# Exercise:
Write out again the entries from the first line to the line that includes "Definition header_typed (h", keeping both of those lines.

# Collected data:

########

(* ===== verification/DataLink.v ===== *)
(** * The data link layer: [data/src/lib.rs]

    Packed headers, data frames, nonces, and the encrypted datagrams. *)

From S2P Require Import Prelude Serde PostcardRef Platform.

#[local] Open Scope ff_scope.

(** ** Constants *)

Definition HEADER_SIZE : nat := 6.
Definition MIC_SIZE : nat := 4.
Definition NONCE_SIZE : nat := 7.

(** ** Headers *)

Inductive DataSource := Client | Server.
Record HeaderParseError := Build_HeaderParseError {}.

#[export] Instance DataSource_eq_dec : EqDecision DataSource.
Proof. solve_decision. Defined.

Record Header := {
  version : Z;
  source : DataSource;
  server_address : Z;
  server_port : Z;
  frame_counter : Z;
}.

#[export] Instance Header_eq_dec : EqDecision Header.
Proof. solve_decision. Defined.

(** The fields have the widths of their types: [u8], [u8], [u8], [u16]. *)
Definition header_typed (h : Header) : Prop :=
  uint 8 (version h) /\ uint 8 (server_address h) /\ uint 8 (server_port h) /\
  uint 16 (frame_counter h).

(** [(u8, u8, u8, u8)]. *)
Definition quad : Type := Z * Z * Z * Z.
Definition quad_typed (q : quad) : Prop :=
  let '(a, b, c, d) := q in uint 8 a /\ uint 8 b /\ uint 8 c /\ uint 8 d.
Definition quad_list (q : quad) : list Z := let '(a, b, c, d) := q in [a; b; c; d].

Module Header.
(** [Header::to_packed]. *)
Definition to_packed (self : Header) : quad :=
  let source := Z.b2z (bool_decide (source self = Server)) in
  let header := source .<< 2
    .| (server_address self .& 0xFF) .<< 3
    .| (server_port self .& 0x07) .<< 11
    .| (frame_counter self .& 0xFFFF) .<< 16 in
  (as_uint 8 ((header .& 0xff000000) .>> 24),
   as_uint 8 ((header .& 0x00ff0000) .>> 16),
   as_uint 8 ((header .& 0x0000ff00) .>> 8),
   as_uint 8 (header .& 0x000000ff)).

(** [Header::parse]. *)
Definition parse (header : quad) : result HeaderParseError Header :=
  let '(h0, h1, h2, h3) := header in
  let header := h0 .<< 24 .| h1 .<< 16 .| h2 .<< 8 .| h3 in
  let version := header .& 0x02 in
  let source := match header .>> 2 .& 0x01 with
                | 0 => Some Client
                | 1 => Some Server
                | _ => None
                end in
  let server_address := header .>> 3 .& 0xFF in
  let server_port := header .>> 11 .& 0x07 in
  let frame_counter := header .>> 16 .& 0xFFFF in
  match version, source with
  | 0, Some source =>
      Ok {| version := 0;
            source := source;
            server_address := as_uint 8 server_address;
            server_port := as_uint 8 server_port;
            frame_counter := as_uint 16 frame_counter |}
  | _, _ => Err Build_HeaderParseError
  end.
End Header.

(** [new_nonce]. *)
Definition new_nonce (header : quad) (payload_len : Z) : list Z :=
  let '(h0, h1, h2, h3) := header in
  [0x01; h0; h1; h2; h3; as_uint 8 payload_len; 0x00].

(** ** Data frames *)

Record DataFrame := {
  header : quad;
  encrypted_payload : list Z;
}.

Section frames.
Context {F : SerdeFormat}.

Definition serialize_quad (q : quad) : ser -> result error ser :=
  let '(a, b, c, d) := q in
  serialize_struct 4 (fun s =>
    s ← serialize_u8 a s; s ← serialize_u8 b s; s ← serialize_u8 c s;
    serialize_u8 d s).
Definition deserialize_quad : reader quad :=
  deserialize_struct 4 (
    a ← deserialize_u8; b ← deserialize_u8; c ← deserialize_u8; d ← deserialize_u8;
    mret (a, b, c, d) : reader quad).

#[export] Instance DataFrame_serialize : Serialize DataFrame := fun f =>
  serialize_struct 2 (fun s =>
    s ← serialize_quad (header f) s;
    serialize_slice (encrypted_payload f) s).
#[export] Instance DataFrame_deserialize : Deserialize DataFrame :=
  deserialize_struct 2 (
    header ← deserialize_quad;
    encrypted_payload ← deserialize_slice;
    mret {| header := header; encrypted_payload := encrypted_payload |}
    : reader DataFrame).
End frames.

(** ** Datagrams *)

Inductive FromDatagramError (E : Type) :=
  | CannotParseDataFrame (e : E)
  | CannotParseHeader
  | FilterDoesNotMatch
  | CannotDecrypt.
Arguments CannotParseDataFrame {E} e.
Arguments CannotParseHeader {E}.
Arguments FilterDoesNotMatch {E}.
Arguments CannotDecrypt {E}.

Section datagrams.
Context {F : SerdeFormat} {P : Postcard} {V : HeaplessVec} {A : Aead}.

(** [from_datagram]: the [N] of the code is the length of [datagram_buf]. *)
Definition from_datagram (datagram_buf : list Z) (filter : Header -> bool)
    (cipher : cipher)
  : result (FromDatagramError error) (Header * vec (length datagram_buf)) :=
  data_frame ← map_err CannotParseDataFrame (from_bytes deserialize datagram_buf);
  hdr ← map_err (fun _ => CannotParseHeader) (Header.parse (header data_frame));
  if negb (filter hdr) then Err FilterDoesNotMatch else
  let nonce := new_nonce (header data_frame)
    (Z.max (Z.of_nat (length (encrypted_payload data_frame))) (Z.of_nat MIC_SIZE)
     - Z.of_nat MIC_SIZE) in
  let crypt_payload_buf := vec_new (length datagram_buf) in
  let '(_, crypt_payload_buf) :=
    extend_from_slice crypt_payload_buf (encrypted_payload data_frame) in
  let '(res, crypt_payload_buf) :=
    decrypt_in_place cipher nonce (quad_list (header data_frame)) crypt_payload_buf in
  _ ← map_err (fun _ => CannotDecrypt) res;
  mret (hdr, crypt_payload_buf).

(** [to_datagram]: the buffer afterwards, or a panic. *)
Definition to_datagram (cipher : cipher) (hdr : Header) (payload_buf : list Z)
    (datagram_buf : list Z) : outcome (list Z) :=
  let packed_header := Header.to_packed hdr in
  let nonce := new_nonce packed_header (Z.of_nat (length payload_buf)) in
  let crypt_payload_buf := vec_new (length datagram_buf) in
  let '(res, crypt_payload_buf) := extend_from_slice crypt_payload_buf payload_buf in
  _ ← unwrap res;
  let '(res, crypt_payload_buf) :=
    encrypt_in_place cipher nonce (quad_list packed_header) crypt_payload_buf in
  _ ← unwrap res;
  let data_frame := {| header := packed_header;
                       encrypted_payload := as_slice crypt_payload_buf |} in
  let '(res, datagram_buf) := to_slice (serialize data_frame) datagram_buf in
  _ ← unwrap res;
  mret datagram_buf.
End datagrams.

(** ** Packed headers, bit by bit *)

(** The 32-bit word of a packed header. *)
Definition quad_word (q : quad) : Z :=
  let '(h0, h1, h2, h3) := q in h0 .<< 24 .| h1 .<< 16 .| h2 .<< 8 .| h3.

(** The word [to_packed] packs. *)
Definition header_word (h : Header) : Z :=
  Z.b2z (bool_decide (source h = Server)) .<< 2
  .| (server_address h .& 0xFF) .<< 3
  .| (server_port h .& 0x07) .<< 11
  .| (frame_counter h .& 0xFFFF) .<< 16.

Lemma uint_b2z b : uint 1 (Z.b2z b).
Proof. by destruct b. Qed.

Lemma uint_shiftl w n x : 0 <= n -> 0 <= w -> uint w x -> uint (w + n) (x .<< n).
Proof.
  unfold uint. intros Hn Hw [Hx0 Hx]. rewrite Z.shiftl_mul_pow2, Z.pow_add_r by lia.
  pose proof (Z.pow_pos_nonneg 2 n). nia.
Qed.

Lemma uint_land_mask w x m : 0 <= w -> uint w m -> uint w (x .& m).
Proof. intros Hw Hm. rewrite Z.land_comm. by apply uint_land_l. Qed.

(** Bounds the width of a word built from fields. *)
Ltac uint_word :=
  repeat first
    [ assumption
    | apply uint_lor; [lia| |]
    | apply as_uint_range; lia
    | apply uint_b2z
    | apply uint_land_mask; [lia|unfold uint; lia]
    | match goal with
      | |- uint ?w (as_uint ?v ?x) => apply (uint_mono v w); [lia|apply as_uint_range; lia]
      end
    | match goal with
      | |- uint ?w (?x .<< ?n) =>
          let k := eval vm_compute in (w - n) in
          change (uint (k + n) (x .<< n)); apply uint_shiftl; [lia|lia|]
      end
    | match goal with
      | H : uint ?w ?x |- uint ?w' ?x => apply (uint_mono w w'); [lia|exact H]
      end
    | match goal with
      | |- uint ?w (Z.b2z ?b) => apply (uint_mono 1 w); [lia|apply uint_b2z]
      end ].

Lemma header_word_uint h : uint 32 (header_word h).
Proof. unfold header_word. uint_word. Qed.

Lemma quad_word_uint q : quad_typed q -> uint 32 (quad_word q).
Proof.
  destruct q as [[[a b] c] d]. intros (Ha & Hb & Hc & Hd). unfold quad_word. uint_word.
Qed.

########

# Output:
(* ===== verification/DataLink.v ===== *)
(** * The data link layer: [data/src/lib.rs]

    Packed headers, data frames, nonces, and the encrypted datagrams. *)

From S2P Require Import Prelude Serde PostcardRef Platform.

#[local] Open Scope ff_scope.

(** ** Constants *)

Definition HEADER_SIZE : nat := 6.
Definition MIC_SIZE : nat := 4.
Definition NONCE_SIZE : nat := 7.

(** ** Headers *)

Inductive DataSource := Client | Server.
Record HeaderParseError := Build_HeaderParseError {}.

#[export] Instance DataSource_eq_dec : EqDecision DataSource.
Proof. solve_decision. Defined.

Record Header := {
  version : Z;
  source : DataSource;
  server_address : Z;
  server_port : Z;
  frame_counter : Z;
}.

#[export] Instance Header_eq_dec : EqDecision Header.
Proof. solve_decision. Defined.

(** The fields have the widths of their types: [u8], [u8], [u8], [u16]. *)
Definition header_typed (h : Header) : Prop :=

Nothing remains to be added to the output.